The models could also lead to other medical advances, noted Insoo Hyun, a member of the Harvard Medical School Center for Bioethics who was not involved in the new studies.
“Once you have the embryo models in place and you can rely on them, that could be an interesting way to screen drugs that women take when they are pregnant,” he said. “That would be a huge advantage.”
Dr. Hannah and Dr. Ebrahimkhani also saw an opportunity to use embryo models as a new form of stem cell treatment for diseases such as cancer.
In conventional stem cell transplants, doctors remove blood stem cells from the bone marrow before killing cancer cells with radiation or chemotherapy. They then return the healthy cells to the body.
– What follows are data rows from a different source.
Lemma parser_sound_witness :
  match parse_source 1500 400 0 (with_format "x = 1 + ") [] MP_PARSE_FILE_INPUT with
  | Some (inr (n, p)) => exists lex w, mp_lexer_new 400 0 (with_format "x = 1 + ") = Some (inr lex) /\
      reads (H := lexer_source 400 0) lex w (lexer p) /\
      Lexer.tok_kind (lexer p) = MP_TOKEN_END /\ derives RULE_file_input w
  | _ => False
  end.
Proof.
  destruct (parse_source 1500 400 0 (with_format "x = 1 + ") [] MP_PARSE_FILE_INPUT) as [[e|[n p]]|] eqn:E;
    [vm_compute in E; discriminate E| |vm_compute in E; discriminate E].
  apply (parser_sound MP_PARSE_FILE_INPUT 1500 400 0 (with_format "x = 1 + ") [] n p); [| | |exact E].
  - apply (bool_decide_unpack _). vm_compute. exact I.
  - is_unnested.
  - apply Nat.ltb_lt. reflexivity.
Defined.

(** C38: trees are well formed: every node of a tree that is returned for a source
    without nested format strings is a leaf, a constant, or the node of a rule
    with as many children as the table of the rule says, empty where an optional
    part is absent; the root is neither empty nor one of the marks the parser uses
    for the items of [(a, b)]. *)
Theorem parser_tree_typed {F} `{FloatLiterals F} input_kind pf lf opt src i n p :
  Forall is_byte src -> unnested lf opt src -> (fuel_for src < lf)%nat ->
  parse_source pf lf opt src i input_kind = Some (inr (n, p)) -> node_wf n /\ plain_node n.
Proof.
  intros Hb Hu Hf E. destruct (parse_source_accepted input_kind lf opt src i Hb Hu Hf pf n p E) as (lex & El & [_ _ Hw Hp]).
  done.
Qed.

Lemma parser_tree_typed_witness :
  match parse_source 2000 600 0 (with_format "f(a, (1, b), *c) + ") [] MP_PARSE_EVAL_INPUT with
  | Some (inr (n, p)) => node_wf n /\ plain_node n
  | _ => False
  end.
Proof.
  destruct (parse_source 2000 600 0 (with_format "f(a, (1, b), *c) + ") [] MP_PARSE_EVAL_INPUT) as [[e|[n p]]|] eqn:E;
    [vm_compute in E; discriminate E| |vm_compute in E; discriminate E].
  apply (parser_tree_typed MP_PARSE_EVAL_INPUT 2000 600 0 (with_format "f(a, (1, b), *c) + ") [] n p); [| | |exact E].
  - apply (bool_decide_unpack _). vm_compute. exact I.
  - is_unnested.
  - apply Nat.ltb_lt. reflexivity.
Defined.

(** C37: a rule that is tried from any state of the parser, with any source of
    tokens, is matched or leaves the state as it was: when it is matched, the tokens
    read derive from it, the frames below are as they were, one node is on the
    results, well formed, and a token was read unless the rule may be empty; when it
    is not, no token was lost, nothing was left on a stack, and no constant was
    defined. *)
Theorem parser_rule_outcome {L F} `{TokenLaws L} `{FloatLiterals F} input_kind r (p : parser_t L F) :
  ordinary r -> state_ok p -> ctx_ok r p -> comes_to input_kind (tries input_kind r p) (rule_outcome r p).
Proof. apply tries_ok. Qed.

Definition demo_parser (tokens : list (mp_token_kind_t * text)) (rs : list (parse_node unit)) :
    parser_t (list (mp_token_kind_t * text)) unit :=
  {| rule_stack := [{| src_line := 1; rule_of := RULE_atom_paren; arg_i := 2 |}]; result_stack := rs; lexer := tokens;
     consts := mp_map_init 0; interned := [] |}.

Lemma parser_rule_outcome_witness :
  let p := demo_parser [(MP_TOKEN_NAME, bytes "a"); (MP_TOKEN_DEL_COMMA, []); (MP_TOKEN_INTEGER, bytes "7");
    (MP_TOKEN_DEL_PAREN_CLOSE, [])] [PN_NULL] in
  comes_to MP_PARSE_EVAL_INPUT (tries MP_PARSE_EVAL_INPUT RULE_testlist_comp p) (rule_outcome RULE_testlist_comp p).
Proof. cbn zeta. apply parser_rule_outcome; [by split|split; [done|apply dict_ok_init]|by intros _]. Defined.

(** C39: folding [or] and [and] keeps their meaning: the operands that are kept have
    the value of the whole, evaluate the same operands that are not constants, in
    the same order, and have no constant before the last; one operand alone takes
    the place of the operator. *)
Theorem parser_folds_logical {L F V} `{TokenSource L} `{FloatLiterals F} (val : parse_node F -> V) (truth : V -> bool)
    (p : parser_t L F) r ns base :
  agrees val truth -> result_stack p = rev ns ++ base -> is_logical r = true -> ns <> [] -> Forall node_wf ns ->
  match fold_logical_constants p r (length ns) with
  | inl e => is_crash e = false
  | inr (p', num_args, folded) => exists kept,
      p' = with_results p (rev kept ++ base) /\ num_args = length kept /\ folded = (length kept =? 1)%nat /\
      let is_or := bool_decide (r = RULE_or_test) in
      chain_value val truth is_or kept = chain_value val truth is_or ns /\
      effects val truth is_or kept = effects val truth is_or ns /\ last_only kept
  end.
Proof.
  intros Ha Ep Hr Hne Hw. rewrite (fold_logical_ok p r ns base Ep Hr Hne).
  pose proof (fold_spec_ok (bool_decide (r = RULE_or_test)) ns Hw) as Hf.
  destruct (fold_spec _ ns) as [e|kept] eqn:Ek; cbn [ebind]; [done|]. exists kept.
  split; [done|]. split; [done|]. split; [done|]. by apply fold_spec_value.
Qed.

(** Names are true, as are the constants that say so. *)
Definition demo_truth (n : parse_node unit) : bool :=
  match mp_parse_node_convert_to_obj n with
  | inr o => match mp_obj_is_true o with inr b => b | inl _ => true end
  | inl _ => true
  end.

Definition demo_operands : list (parse_node unit) :=
  [PN_SMALL_INT 0; PN_ID (bytes "x"); PN_TOKEN MP_TOKEN_KW_NONE; PN_STRING (bytes "y"); PN_ID (bytes "z")].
Unfortunately, this method does not have a high success rate. Some researchers have suggested that earlier forms of stem cells might be more likely to cure patients.
Embryo models enable doctors to turn back time. Researchers would take skin cells from a patient and douse them with chemicals to put them in a stem cell-like state. With other chemical baths, those stem cells could then be converted into an embryo model, which could in turn develop into the early blood cells the patient needs after a transplant.
Alysson Muotri, a developmental biologist at the University of California San Diego who was not involved in the new studies, cautioned that the new studies showed only a preliminary step. First, while the techniques sometimes resulted in embryonic clusters, they often failed.
“The work is at a very early stage and current methods are far from reliable,” said Dr. Muotri.